1302.1673 (Anil Kumar Dasanna et al.)

Slow closure of denaturation bubbles in DNA: twist matters    [PDF]

Anil Kumar Dasanna, Nicolas Destainville, John Palmeri, Manoel Manghi
The closure of long equilibrated denaturation bubbles in DNA is studied using Brownian dynamics simulations. A minimal mesoscopic model is used where the double-helix is made of two interacting bead-spring freely rotating strands, with a non-zero torsional modulus in the duplex state, $\kappa_\phi=200$ to $300\,k_{\rm B}T$. For DNAs of lengths N=40 to 100 base-pairs (bps) with a large initial bubble in their middle, long closure times of 0.1 to $100 \mu$s are found.
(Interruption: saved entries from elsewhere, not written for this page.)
(** * Supabase bootstrap scripts: configuration, client factory, schema snapshot

    A shallow embedding of [config.py], [supabase_client.py] and
    [download_supabase_data.py].  Python values of type [Optional[str]] are
    [option string]; dictionaries keyed by strings are [gmap string _];
    effects (environment reads, printing, SDK calls, file writes) are
    recorded in a trace by a small writer-and-exception monad. *)

From Stdlib Require Import Ascii String List Bool.
From stdpp Require Import list gmap strings pretty.

Set Warnings "-register-all".
Open Scope string_scope.
Open Scope list_scope.

(** ** Exceptions and observable events *)

(** The exception classes that matter to the code: [ValueError] is raised by
    the repository itself (and by a failed tuple unpacking),
    [FileNotFoundError] and [OSError] come from file operations, and
    [SdkError] stands for any [Exception] raised inside the [supabase]
    package.  Each carries the text that [str(e)] yields. *)
Inductive exn :=
| ValueError (msg : string)
| FileNotFoundError (msg : string)
| OSError (msg : string)
| SdkError (msg : string).

Definition exn_str (e : exn) : string :=
  match e with
  | ValueError msg | FileNotFoundError msg | OSError msg | SdkError msg => msg
  end.

Definition is_FileNotFoundError (e : exn) : bool :=
  match e with
  | FileNotFoundError _ => true
  | _ => false
  end.

(** JSON-like Python values: what [json.dump] is given. A [dict] keeps its
    insertion order, so an object is an association list. *)
Inductive json :=
| JNull
| JBool (b : bool)
| JNum (n : Z)
| JStr (s : string)
| JArr (items : list json)
| JObj (fields : list (string * json)).

Inductive event :=
| Getenv (name : string)
| Print (line : string)
| CreateClient (supabase_url supabase_key : option string)
| ListUsers
| TableSelect (table_name : string)
| ListBuckets
| OpenRead (path : string)
| OpenWrite (path : string)
| DumpJson (path : string) (value : json)
| WriteText (path : string) (content : string)
| Mkdir (path : string).

(** ** The effect monad: a trace and either an exception or a value *)

Module Eff.

Definition M (A : Type) : Type := list event * (exn + A).

Definition ret {A} (a : A) : M A := ([], inr a).

Definition raise {A} (e : exn) : M A := ([], inl e).

Definition emit (ev : event) : M unit := ([ev], inr tt).

Definition bind {A B} (m : M A) (k : A -> M B) : M B :=
  match m with
  | (t, inl e) => (t, inl e)
  | (t, inr a) => let '(t', r) := k a in (t ++ t', r)
  end.

(** [try: m except Exception as e: h e] *)
Definition try_except {A} (m : M A) (h : exn -> M A) : M A :=
  match m with
  | (t, inl e) => let '(t', r) := h e in (t ++ t', r)
  | (t, inr a) => (t, inr a)
  end.

(** [try: m except C as e: h e] for an exception class [C] *)
Definition try_except_class {A} (C : exn -> bool) (m : M A) (h : exn -> M A)
  : M A :=
  match m with
  | (t, inl e) => if C e then let '(t', r) := h e in (t ++ t', r) else (t, inl e)
  | (t, inr a) => (t, inr a)
  end.

(** an external call: one event, then the outcome the outside world gives *)
Definition call {A} (ev : event) (outcome : exn + A) : M A := ([ev], outcome).

Definition trace {A} (m : M A) : list event := fst m.
Definition outcome {A} (m : M A) : exn + A := snd m.

End Eff.

Import Eff.

Notation "'let*' x ':=' m 'in' k" := (bind m (fun x => k))
  (at level 10, x name, m at level 100, k at level 200,
   format "'let*'  x  :=  m  in  '/' k").

(** ** Python truthiness and formatting *)

(** [bool(v)] for [v : Optional[str]]: [None] and the empty string are falsy. *)
Definition truthy (v : option string) : bool :=
  match v with
  | None => false
  | Some EmptyString => false
  | Some (String _ _) => true
  end.

(** [all(xs)] *)
Definition py_all (xs : list (option string)) : bool := forallb truthy xs.

(** [f"{v}"] for [v : Optional[str]] *)
Definition fmt_opt (v : option string) : string :=
  match v with
  | None => "None"
  | Some s => s
  end.

(** ** config.py *)

Definition environ := gmap string string.

(** [os.getenv(name)]: the value, or [None] for an unset variable. *)
Definition os_getenv (env : environ) (name : string) : M (option string) :=
  call (Getenv name) (inr (env !! name)).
The bubble starts winding from both ends until it reaches a $\approx 10$ bp metastable state. The final closure is limited by three competing mechanisms depending on $\kappa_\phi$ and $N$: arms diffusion until their alignment, bubble diffusion along the DNA until one end is reached, or local Kramers process (crossing over a torsional energy barrier). For clamped ends or long DNAs, the closure occurs via this latter temperature activated mechanism, yielding for the first time a good quantitative agreement with experiments.